Since first introduced by Sudakov and Vu in 2008, the study of resilience problems in random graphs received a lot of attention in probabilistic combinatorics. Of particular interest are resilience problems of spanning structures. It is known that for spanning structures which contain many triangles, local resilience cannot prevent an adversary from destroying all copies of the structure by removing a negligible amount of edges incident to every vertex.

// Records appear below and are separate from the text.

End Background.

(** ** The reconciler of the dashboard server ([dashboard_server.js]) *)

Module Dashboard.

Record sale := Sale {
  title : option string;
  date : option string;
  asin : option string;
  marketplace : option string;
  unitsSold : option num;
  royalty : option num;
  kenpReads : option num
}.

Record campaign := Campaign {
  campaignName : option string;
  spend : option num;
  sales : option num;
  acos : option num
}.

(** A stored sync entry; [payload] is [None] when [sync.data] or the list
    inside it is missing. *)
Record sync (A : Type) := Sync {
  payload : option (list A);
  timestamp : string;
  syncId : string
}.
Arguments Sync {A}.
Arguments payload {A}.
Arguments timestamp {A}.
Arguments syncId {A}.

(** [{...item, syncTimestamp, syncId}] *)
Record stamped (A : Type) := Stamped {
  item : A;
  syncTimestamp : string;
  stampedId : string
}.
Arguments Stamped {A}.
Arguments item {A}.
Arguments syncTimestamp {A}.
Arguments stampedId {A}.

Record combined := Combined {
  c_date : option string;
  c_title : option string;
  c_asin : option string;
  c_marketplace : option string;
  c_unitsSold : num;
  c_royalty : num;
  c_kenpRead : num;
  c_adSpend : num;
  c_adSales : num;
  c_acos : num;
  c_netProfit : num;
  c_currency : string;
  c_syncTimestamp : string
}.

Record summary := Summary {
  totalRevenue : num;
  totalSpend : num;
  totalOrders : num;
  totalKenp : num
}.

Record processed := Processed {
  combinedData : list combined;
  kdpData : list (stamped sale);
  adsData : list (stamped campaign);
  summary_of : summary
}.

Definition flatten {A} (syncs : list (sync A)) : list (stamped A) :=
  List.concat (map (λ s, match payload s with
                    | Some items => map (λ i, Stamped i (timestamp s) (syncId s)) items
                    | None => []
                    end) syncs).

(** The predicate of [processedAds.filter(ad => ...)]. *)
Definition matches (kdp : sale) (ad : campaign) : bool :=
  match campaignName ad, title kdp with
  | Some name, Some t =>
      truthy_str name && truthy_str t
      && (includes (toLowerCase name) (toLowerCase (substring0 20 t))
          || includes (toLowerCase t) (toLowerCase (substring0 20 name)))
  | _, _ => false
  end.

(** [xs.reduce((sum, x) => sum + f(x), 0)], in exact arithmetic: this is
    the sum of the source when its additions do not round. *)
Definition sum_of {A} (f : A → num) (xs : list A) : num :=
  fold_left (λ sum x, (sum + f x)%Qc) xs 0%Qc.

Definition combine (processedAds : list (stamped campaign)) (k : stamped sale) : combined :=
  let kdp := item k in
  let matchingAds := List.filter (λ ad, matches kdp (item ad)) processedAds in
  let totalAdSpend := sum_of (λ ad, orq (spend (item ad)) 0%Qc) matchingAds in
  let totalAdSales := sum_of (λ ad, orq (sales (item ad)) 0%Qc) matchingAds in
  let avgAcos :=
    if (0 <? List.length matchingAds)%nat
    then (sum_of (λ ad, orq (acos (item ad)) 0%Qc) matchingAds
          / of_nat (List.length matchingAds))%Qc
    else 0%Qc in
  {| c_date := date kdp;
     c_title := title kdp;
     c_asin := asin kdp;
     c_marketplace := marketplace kdp;
     c_unitsSold := orq (unitsSold kdp) 1%Qc;
     c_royalty := orq (royalty kdp) 0%Qc;
     c_kenpRead := orq (kenpReads kdp) 0%Qc;
     c_adSpend := totalAdSpend;
     c_adSales := totalAdSales;
     c_acos := avgAcos;
     c_netProfit := (orq (royalty kdp) 0%Qc - totalAdSpend)%Qc;
     c_currency := "USD";
     c_syncTimestamp := syncTimestamp k |}.

Definition processUserData (kdpSyncs : list (sync sale)) (adsSyncs : list (sync campaign))
  : processed :=
  let processedKdp := flatten kdpSyncs in
  let processedAds := flatten adsSyncs in
  let combinedData := map (combine processedAds) processedKdp in
  {| combinedData := combinedData;
     kdpData := processedKdp;
     adsData := processedAds;
     summary_of :=
       {| totalRevenue := sum_of c_royalty combinedData;
          totalSpend := sum_of c_adSpend combinedData;
          totalOrders := sum_of c_unitsSold combinedData;
          totalKenp := sum_of c_kenpRead combinedData |} |}.

(** *** The stored syncs *)

(** [entries.slice(-n)] *)
Definition slice_last {A} (n : nat) (entries : list A) : list A :=
  if (n =? 0)%nat then entries else drop (List.length entries - n) entries.

(** The handler of [/api/sync] on the list it stores a sync in:
    [entries.push(entry)], then the cut to the last [cap] entries when there
    are more; [cap] is 100 for the syncs of a user and 1000 for the log. *)
Definition store_sync {A} (cap : nat) (entries : list A) (entry : A) : list A :=
  let pushed := entries ++ [entry] in
  if (cap <? List.length pushed)%nat then slice_last cap pushed else pushed.

End Dashboard.

(** ** Notions and sample data of the statements *)

Module Notions.
Import Content.

(** The cell makes the KENP block of [row_cell] read its match. *)
Definition kenp_block_reads (cell : string) : bool :=
  let text := trim cell in
  (includes text "KENP" || (three_digits text && int_gt text (of_Z 100)))
  && bool_decide (is_Some (first_digits (chars text))).








(** [{ data: { meta: { n: 1 }, book: { title: ..., revenue: 12 } },
      list: [ { title: ... }, null ] }] *)
Definition nested_heap : heap :=
  {[ 0%nat := Obj [("data", VObject 1%nat); ("list", VObject 4%nat)];
     1%nat := Obj [("meta", VObject 2%nat); ("book", VObject 3%nat)];
     2%nat := Obj [("n", VNumber 1%Qc)];
     3%nat := Obj [("title", VString "Empath and Psychic Abilities");
                   ("revenue", VNumber (of_Z 12))];
     4%nat := Arr [VObject 5%nat; VNull];
     5%nat := Obj [("title", VString "The Art of Living Well")] ]}.


(** The titles of the records of a finished traversal. *)
Definition titles_found (r : result (list js_book)) : option (list string) :=
  match r with
  | Ok books => Some (map jb_title books)
  | Throw _ => None
  end.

In this paper we generalise the notion of local resilience to H-resilience and demonstrate its usefulness on the containment problem of the square of a Hamilton cycle. In particular, we show that there exists a constant $C>0$ such that if $p⩾C{\log }^{3}n/\sqrt{n}$ then w.h.p. in every subgraph G of a random graph $G_{n,p}$ there exists the square of a Hamilton cycle, provided that every vertex of G remains on at least a $(4/9+o(1))$-fraction of its triangles from $G_{n,p}$. The constant 4/9 is optimal and the value of p slightly improves on the best-known appearance threshold of such a structure and is optimal up to the logarithmic factor.

自 2008 年由 Sudakov 和 Vu 首次提出以来，随机图中弹性问题的研究在概率组合学中受到了很多关注。特别令人感兴趣的是跨越结构的弹性问题。众所周知，对于包含许多三角形的跨越结构，局部弹性无法通过移除与每个顶点相关的可忽略数量的边来防止对手破坏结构的所有副本。在本文中，我们将局部弹性的概念推广到H弹性，并证明了它在哈密顿循环平方的包含问题上的有用性。特别地，我们证明存在一个常数$C>0$ 这样如果 $磷⩾C{\mathrm{日志}}^{3}n/\sqrt{n}$然后 whp 在随机图的每个子图G中$G_{n,磷}$存在哈密顿圈的平方，前提是G 的每个顶点都至少保持在一个$(4/9+○(1))$- 其三角形的分数来自 $G_{n,磷}$. 常数 4/9 是最佳的，p 的值在这种结构的最著名的出现阈值上略有改进，并且在达到对数因子时是最佳的。